What is required
Nothing but the lines from the one with "Definition in_shape (r" down to the one with "if Qeq_bool q 0 then None else Some q." should be returned, exactly and with both ends included, from the material below.

Provided records
(** * RVGP.geometry: a shallow embedding of the geometry core

    The development follows [src/RVGP/geometry.py].  Part I embeds the data
    model and the functions of the module; Part II states and proves the
    properties of the specification against these definitions.

    Numbers.  The Python code computes on IEEE doubles.  Rounding is not
    modelled: a finite double is an exact rational ([Q]) or, where the code
    needs square roots and exponentials, a real ([R]).  What is modelled of
    IEEE arithmetic is the part the code relies on: division by zero yields
    an infinity or a NaN instead of raising, and those values propagate.

    Libraries.  numpy, scipy, networkx and scikit-learn are not part of the
    repository.  Each library call of the source is embedded by the
    behaviour its documentation fixes (shapes, broadcasting, argument
    checks); purely numerical routines (eigen-solver, matrix exponential,
    neighbour search, metric) are parameters of the functions that call
    them. *)

From Stdlib Require Import List Arith Lia Bool ZArith QArith Qabs String.
From Stdlib Require Import Reals Lra.
Import ListNotations.

Open Scope Q_scope.
Open Scope nat_scope.

(* ================================================================== *)
(** * Part I.  Definitions                                             *)
(* ================================================================== *)

(** ** Python results: a value or a raised exception *)

Module Py.

Inductive exn : Type :=
| IndexError
| ValueError
| TypeError
| AttributeError
| UnboundLocalError
| AssertionError
| NotImplementedError
| ZeroDivisionError
| NetworkXError.

Inductive result (A : Type) : Type :=
| Ok (a : A)
| Raise (e : exn).

Arguments Ok {A} a.
Arguments Raise {A} e.

Definition bind {A B : Type} (m : result A) (k : A -> result B) : result B :=
  match m with
  | Ok a => k a
  | Raise e => Raise e
  end.

End Py.

Import Py.

Declare Scope py_scope.
Delimit Scope py_scope with py.
Notation "x <- m ;; k" := (Py.bind m (fun x => k))
  (at level 61, m at next level, right associativity) : py_scope.
Notation "'assert!' c ;; k" := (if c then k else Raise AssertionError)
  (at level 61, c at next level, right associativity) : py_scope.

(** ** Doubles with their special values *)

Module F64.

(** A double is a finite number, an infinity or a NaN.  Signed zeros are
    not distinguished: every zero the code divides by is [+0.0]. *)
Inductive float : Type :=
| Fin (q : Q)
| PInf
| NInf
| NaN.

Definition Qsign (q : Q) : comparison := (Qnum q ?= 0)%Z.

Definition inf_of_sign (c : comparison) : float :=
  match c with
  | Gt => PInf
  | Lt => NInf
  | Eq => NaN
  end.

Definition is_finite (x : float) : bool :=
  match x with Fin _ => true | _ => false end.

Definition fadd (x y : float) : float :=
  match x, y with
  | NaN, _ | _, NaN => NaN
  | Fin a, Fin b => Fin (a + b)
  | PInf, NInf | NInf, PInf => NaN
  | PInf, _ | _, PInf => PInf
  | NInf, _ | _, NInf => NInf
  end.

Definition fmul (x y : float) : float :=
  match x, y with
  | NaN, _ | _, NaN => NaN
  | Fin a, Fin b => Fin (a * b)
  | Fin a, PInf | PInf, Fin a => inf_of_sign (Qsign a)
  | Fin a, NInf | NInf, Fin a => inf_of_sign (CompOpp (Qsign a))
  | PInf, PInf | NInf, NInf => PInf
  | PInf, NInf | NInf, PInf => NInf
  end.

(** [x / y] as numpy computes it: a warning, never an exception. *)
Definition fdiv (x y : float) : float :=
  match x, y with
  | NaN, _ | _, NaN => NaN
  | Fin a, Fin b =>
      if Qeq_bool b 0 then inf_of_sign (Qsign a) else Fin (a / b)
  | Fin _, PInf | Fin _, NInf => Fin 0
  | PInf, Fin b => match Qsign b with Lt => NInf | _ => PInf end
  | NInf, Fin b => match Qsign b with Lt => PInf | _ => NInf end
  | _, _ => NaN
  end.

(** Python's [==] and [<] on doubles: every comparison with NaN is false. *)
Definition feqb (x y : float) : bool :=
  match x, y with
  | Fin a, Fin b => Qeq_bool a b
  | PInf, PInf | NInf, NInf => true
  | _, _ => false
  end.

Definition fltb (x y : float) : bool :=
  match x, y with
  | NaN, _ | _, NaN => false
  | Fin a, Fin b => negb (Qle_bool b a)
  | NInf, NInf | PInf, _ => false
  | NInf, _ | _, PInf => true
  | Fin _, NInf => false
  end.

(** Equality of doubles as values: rationals up to [Qeq]. *)
Definition feq (x y : float) : Prop :=
  match x, y with
  | Fin a, Fin b => a == b
  | PInf, PInf | NInf, NInf | NaN, NaN => True
  | _, _ => False
  end.

Definition of_nat (n : nat) : float := Fin (inject_Z (Z.of_nat n)).

Definition fsum (l : list float) : float := fold_right fadd (Fin 0) l.

End F64.

Import F64.

Infix "=f=" := F64.feq (at level 70, no associativity).

(** ** Sparse and dense matrices *)

Module Sparse.

(** A scipy sparse matrix: its shape and, per position, the stored entry
    if there is one.  A position with no stored entry reads as zero. *)
Record spmatrix (T : Type) : Type := mkSp {
  sp_rows : nat;
  sp_cols : nat;
  sp_at : nat -> nat -> option T
}.

Arguments mkSp {T} _ _ _.
Arguments sp_rows {T} _.
Arguments sp_cols {T} _.
Arguments sp_at {T} _ _ _.

Definition in_shape (r c i j : nat) : bool := (i <? r) && (j <? c).

(** [M.todense()[i,j]] *)
Definition todense (M : spmatrix float) (i j : nat) : float :=
  match sp_at M i j with
  | Some v => v
  | None => Fin 0
  end.

Definition todenseQ (M : spmatrix Q) (i j : nat) : Q :=
  match sp_at M i j with
  | Some v => v
  | None => 0%Q
  end.

(** The binary operations of scipy's compressed formats keep a result only
    where it differs from zero. *)
Definition pruneQ (q : Q) : option Q :=
  if Qeq_bool q 0 then None else Some q.

Definition prune (v : float) : option float :=
  if feqb v (Fin 0) then None else Some v.

(** [csr_matrix(M, dtype=np.float64)] *)
Definition csr_float64 (M : spmatrix Q) : spmatrix float :=
  mkSp (sp_rows M) (sp_cols M)
       (fun i j => option_map Fin (sp_at M i j)).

Reply to the exercise
Definition in_shape (r c i j : nat) : bool := (i <? r) && (j <? c).

(** [M.todense()[i,j]] *)
Definition todense (M : spmatrix float) (i j : nat) : float :=
  match sp_at M i j with
  | Some v => v
  | None => Fin 0
  end.

Definition todenseQ (M : spmatrix Q) (i j : nat) : Q :=
  match sp_at M i j with
  | Some v => v
  | None => 0%Q
  end.

(** The binary operations of scipy's compressed formats keep a result only
    where it differs from zero. *)
Definition pruneQ (q : Q) : option Q :=
  if Qeq_bool q 0 then None else Some q.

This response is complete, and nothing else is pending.